Da sich Brasilianer der Fähigkeit rühmen, auch ohne Vorbereitung immer noch etwas zu zaubern, und dabei von Planung und Organisation nichts wissen wollen, ist der jeitinho vielen Menschen – auch mancher Brasilianerin – ein Graus. Ihnen gilt er als fortschrittshemmend. Wer nicht gegen die bestehenden Verhältnisse protestiert, kann nichts verändern, und wer nicht plant, kommt im Leben nicht weiter, so die Argumentation dieser eher europäisch und nordamerikanisch geschulten brasilianischen Denker. Diese neue Einstellung zum jeitinho spiegelt die Veränderungen wider, die in Brasilien gerade passieren: Seit etwa zwanzig Jahren können sich überhaupt erst Einsatz und Planung lohnen, die Inflation frisst nicht sofort alles auf, was man sich erarbeitet hat. Da wird es spannend, ob die gaunerhafte, verschwörerische Haltung aller Autorität gegenüber noch lange als nationale Tugend betrachtet werden wird.

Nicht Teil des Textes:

Fixpoint trimRight (s : string) : string :=
  match s with
  | EmptyString => EmptyString
  | String c s' =>
      match trimRight s' with
      | EmptyString => if isSpace c then EmptyString else String c EmptyString
      | trimmed => String c trimmed
      end
  end.

Definition TrimSpace (s : string) : string := trimRight (trimLeft s).

Definition host : Debug.Host :=
  {| Debug.flagSet_Parse := flagSet_Parse;
     Debug.OpenFile := OpenFile;
     Debug.Getrlimit := inr {| Debug.Rlimit.Cur := 1024;
                               Debug.Rlimit.Max := 4096 |};
     Debug.Setrlimit := λ _, None;
     Debug.Run := Run;
     Debug.Output := Output;
     Debug.CombinedOutput := CombinedOutput;
     Debug.DecodePods := DecodePods;
     Debug.TrimSpace := TrimSpace;
     Debug.zipCreate := λ _ _, None;
     Debug.zipWrite := λ _ _, None;
     Debug.received := reverse;
     Debug.received_perm := reverse_Permutation |}.

End DebugSample.


(** * Facts about the string functions *)

Lemma prefix_app (p s : string) :
  String.prefix p s = true ↔ ∃ post, s = p +:+ post.
Proof.
  revert s. induction p as [|a p IH]; intros s.
  - split; [intros _; exists s; reflexivity | by destruct s].
  - destruct s as [|b s]; simpl.
    + split; [done | intros [post Hpost]; discriminate].
    + destruct (ascii_dec a b) as [->|Hab].
      * rewrite IH. split; intros [post Hpost]; exists post.
        -- by rewrite Hpost.
        -- simpl in Hpost. by injection Hpost.
      * split; [done | intros [post Hpost]; simpl in Hpost].
        injection Hpost as Hba _. by destruct Hab.
Qed.


Lemma Contains_empty (s : string) : Contains s "" = true.
Proof. by destruct s. Qed.

(** [Contains] is containment: [substr] occurs somewhere inside [s]. *)
Lemma Contains_spec (s substr : string) :
  Contains s substr = true ↔ ∃ pre post, s = pre +:+ substr +:+ post.
Proof.
  induction s as [|a s IH].
  - cbn [Contains]. rewrite orb_false_r, prefix_app. split.
    + intros [post Hpost]. by exists "", post.
    + intros [pre [post Hs]]. destruct pre; [by exists post | discriminate].
  - cbn [Contains]. rewrite orb_true_iff, prefix_app, IH. split.
    + intros [[post Hpost] | [pre [post Hs]]].
      * by exists "", post.
      * exists (String a pre), post. simpl. by rewrite Hs.
    + intros [pre [post Hs]]. destruct pre as [|b pre].
      * left. by exists post.
      * right. injection Hs as -> Hs. by exists pre, post.
Qed.
(** * spotify-lambda: the time-taken updater and the fetcher's duration text

    A shallow embedding of [SpotifyTimeTakenUpdater.py] and of
    [spotify-lambda-fetcher.py].

    Conventions of the embedding
    - a Python [str] is a [string]; its characters are read as the code
      points 0..255;
    - a Python [int] is a [Z].  The float produced by
      [timedelta.total_seconds()] is always a whole number of seconds of
      magnitude below 2^53 here (the timestamps have second precision and
      lie between the years 1 and 9999), so [min], [//] and [%] on it are
      exact and it is a [Z] as well;
    - a MongoDB document (a Python [dict]) is a [gmap string value];
    - the collection is the list of its documents in the order in which
      [find().sort("played_at", -1)] returns them;
    - exceptions are values of type [exn], each with what [str(e)] shows
      of it; code that may raise returns [result A = exn + A].  The
      messages of the built-in exceptions are those of CPython 3.11.
    The interpreter's configurable cap on the number of digits of an
    int/str conversion is not modelled: integers are unbounded. *)

From stdpp Require Import gmap strings list fin_maps pretty.
From Stdlib Require Import ZArith Ascii String.

Local Open Scope Z_scope.

(** ** Exceptions and results *)

Inductive exn :=
  | KeyError (key : string)
  | IndexError (msg : string)
  | ValueError (msg : string)
  | TypeError (msg : string)
  | AttributeError (msg : string)
  | PyMongoError (msg : string).

Definition result (A : Type) : Type := exn + A.

Definition ok {A} (a : A) : result A := inr a.
Definition raise {A} (e : exn) : result A := inl e.

Definition bind {A B} (m : result A) (k : A → result B) : result B :=
  match m with
  | inl e => inl e
  | inr a => k a
  end.

Notation "x ←! m ; k" := (bind m (λ x, k))
  (at level 100, m at next level, right associativity,
   format "x  ←!  m ;  '/' k").

(** ** Python text primitives *)

Module Py.

Definition code (c : ascii) : N := N_of_ascii c.

(** The ASCII decimal digits, the only characters below 256 that [int]
    and the regular expression class [\d] accept as digits. *)
Definition digit (c : ascii) : option Z :=
  let n := code c in
  if ((48 <=? n) && (n <=? 57))%N then Some (Z.of_N n - 48) else None.

Definition is_digit (c : ascii) : bool :=
  match digit c with Some _ => true | None => false end.

(** Whitespace skipped by [int(str)]: TAB..CR, space, NEL and NBSP. *)
Definition int_space (c : ascii) : bool :=
  let n := code c in
  (((9 <=? n) && (n <=? 13)) || (n =? 32) || (n =? 133) || (n =? 160))%N.

(** Whitespace of the regular expression class [\s] on [str]. *)
Definition re_space (c : ascii) : bool :=
  let n := code c in
  (((9 <=? n) && (n <=? 13)) || ((28 <=? n) && (n <=? 32))
   || (n =? 133) || (n =? 160))%N.

Fixpoint all_chars (p : ascii → bool) (s : string) : bool :=
  match s with
  | EmptyString => true
  | String c r => p c && all_chars p r
  end.

Fixpoint lstrip (s : string) : string :=
  match s with
  | String c r => if int_space c then lstrip r else s
  | EmptyString => EmptyString
  end.

(** The digits of an [int] literal: single underscores are allowed
    between digits, whitespace is allowed after the last digit.
    [prev] tells whether the previous character was a digit. *)
Fixpoint int_digits (acc : Z) (prev : bool) (s : string) : option Z :=
  match s with
  | EmptyString => if prev then Some acc else None
  | String c r =>
      match digit c with
      | Some d => int_digits (10 * acc + d) true r
      | None =>
          if prev && bool_decide (c = "_"%char) then int_digits acc false r
          else if prev && all_chars int_space s then Some acc
          else None
      end
  end.

Definition apostrophe : ascii := "'"%char.
Definition double_quote : ascii := "034"%char.
Definition backslash : ascii := "\"%char.

(** [c.isprintable()] for a character below 256. *)
Definition printable (c : ascii) : bool :=
  let n := code c in
  (((32 <=? n) && (n <=? 126)) || ((161 <=? n) && negb (n =? 173)))%N.

Definition hex_digit (n : N) : ascii :=
  match n with
  | 0 => "0" | 1 => "1" | 2 => "2" | 3 => "3" | 4 => "4" | 5 => "5"
  | 6 => "6" | 7 => "7" | 8 => "8" | 9 => "9" | 10 => "a" | 11 => "b"
  | 12 => "c" | 13 => "d" | 14 => "e" | _ => "f"
  end%N%char.

(** How [repr] writes one character between the quotes [quote]. *)
Definition escape (quote c : ascii) : string :=
  let n := code c in
  if bool_decide (c = quote) || bool_decide (c = backslash) then
    String backslash (String c EmptyString)
  else if (n =? 9)%N then String backslash "t"
  else if (n =? 10)%N then String backslash "n"
  else if (n =? 13)%N then String backslash "r"
  else if printable c then String c EmptyString
  else
    String backslash
      (String "x" (String (hex_digit (n / 16))
                     (String (hex_digit (n mod 16)) EmptyString))).

Fixpoint escaped (quote : ascii) (s : string) : string :=
  match s with
  | EmptyString => EmptyString
  | String c r => escape quote c +:+ escaped quote r
  end.

(** [repr(s)] for a [str]: between apostrophes, or between double quotes
    when the text has an apostrophe and no double quote. *)
Definition repr (s : string) : string :=
  let has c := negb (all_chars (λ x, negb (bool_decide (x = c))) s) in
  let quote :=
    if has apostrophe && negb (has double_quote) then double_quote
    else apostrophe in
  String quote (escaped quote s +:+ String quote EmptyString).

(** [int(s)] for a [str] argument, base 10.  The message of the error
    shows at most 200 characters of [repr(s)]. *)
Definition int (s : string) : result Z :=
  let body :=
    match lstrip s with
    | String c r =>
        if bool_decide (c = "-"%char) then Z.opp <$> int_digits 0 false r
        else if bool_decide (c = "+"%char) then int_digits 0 false r
        else int_digits 0 false (String c r)
    | EmptyString => None
    end in
  match body with
  | Some z => ok z
  | None =>
      raise (ValueError ("invalid literal for int() with base 10: "
                         +:+ substring 0 200 (repr s)))
  end.

(** [str(z)] for an [int]. *)
Definition str (z : Z) : string := pretty z.

Fixpoint zeros (n : nat) : string :=
  match n with
  | O => EmptyString
  | S k => String "0" (zeros k)
  end.

(** [s.zfill(width)]: pad with zeros on the left, after a leading sign. *)
Definition zfill (width : nat) (s : string) : string :=
  let fill := zeros (width - String.length s) in
  match s with
  | String c r =>
      if bool_decide (c = "-"%char) || bool_decide (c = "+"%char)
      then String c (fill +:+ r)
      else fill +:+ s
  | EmptyString => fill
  end.

(** [f"{z:02}"] for an [int]: sign-aware zero padding to width two,
    which on the text of an integer is [zfill(2)]. *)
Definition fmt02 (z : Z) : string := zfill 2 (str z).

(** [s.split(":")] *)
Fixpoint split_colon (s : string) : list string :=
  match s with
  | EmptyString => [EmptyString]
  | String c r =>
      if bool_decide (c = ":"%char) then EmptyString :: split_colon r
      else match split_colon r with
           | h :: t => String c h :: t
           | [] => [String c EmptyString]
           end
  end.

End Py.

(** ** Regular expressions, as far as [strptime] needs them *)

Module Re.

Inductive re :=
  | Cls (p : ascii → bool)
  | Seq (a b : re)
  | Alt (a b : re)
  | Plus (p : ascii → bool).

(** Greedy [p+]: the longest run first, then the shorter ones. *)
Fixpoint plus (p : ascii → bool) (s : string) : list (string * string) :=
  match s with
  | String c t =>
      if p c then
        (prod_map (String c) id <$> plus p t) ++ [(String c EmptyString, t)]
      else []
  | EmptyString => []
  end.

(** All the ways in which [r] matches a prefix of [s], as pairs of the
    matched text and the rest, in the order in which a backtracking
    matcher finds them. *)
Fixpoint matches (r : re) (s : string) : list (string * string) :=
  match r with
  | Cls p =>
      match s with
      | String c t => if p c then [(String c EmptyString, t)] else []
      | EmptyString => []
      end
  | Seq a b =>
      '(m1, t1) ← matches a s;
      '(m2, t2) ← matches b t1;
      [(m1 +:+ m2, t2)]
  | Alt a b => matches a s ++ matches b s
  | Plus p => plus p s
  end.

Was können Sie besser machen?

Gegen den jeitinho brasileiro kommt keine dahergelaufene Ausländerin an – warum auch, er hat schon seine bequemen Seiten. Da können Sie ruhig entspannt reagieren; Sie als Außenstehender werden das System sowieso nicht ändern können. Und das Schöne am jeitinho ist schließlich, dass beide Seiten davon profitieren. Wenn Sie einmal mit brasilianischer Bürokratie in Kontakt gekommen sind, werden Sie wie Marcelo darauf bedacht sein, sie in nächster Zeit zu umgehen.

Wichtiger noch als das Annehmen des Angebots an sich, ist, wie Sie es annehmen. Berufliche Kontakte in Brasilien wirken auf uns, als wären sie sehr freundschaftlich – das müssen sie nicht unbedingt sein, aber man tut zumindest so. Smalltalk ist also unabdingbar, kein netter Zusatz, sondern Organisationsbasis und Versicherung des Zusammenhalts. Machen Sie ihre Kollegen nicht nervös durch auffälliges Schweigen. Plappern Sie lieber ein bisschen zu viel als zu wenig, sei es im Auto auf dem Beifahrersitz oder im Gespräch mit Ihrem Vorgesetzten, der Rezeptionistin oder Ihren Kollegen. Dabei ist nur Positives als Gesprächsthema erwünscht, es sei denn, sie regen sich über sehr ferne Dinge oder Obrigkeiten auf wie die Politiker in Brasília. Antworten Sie daher auf Fragen nach Ihrem Befinden oder ihren Erlebnissen wenn nicht mit Begeisterung, so doch mit einer positiven Grundhaltung und verlieren Sie sich nicht in allzu langen Negativ-Ausführungen.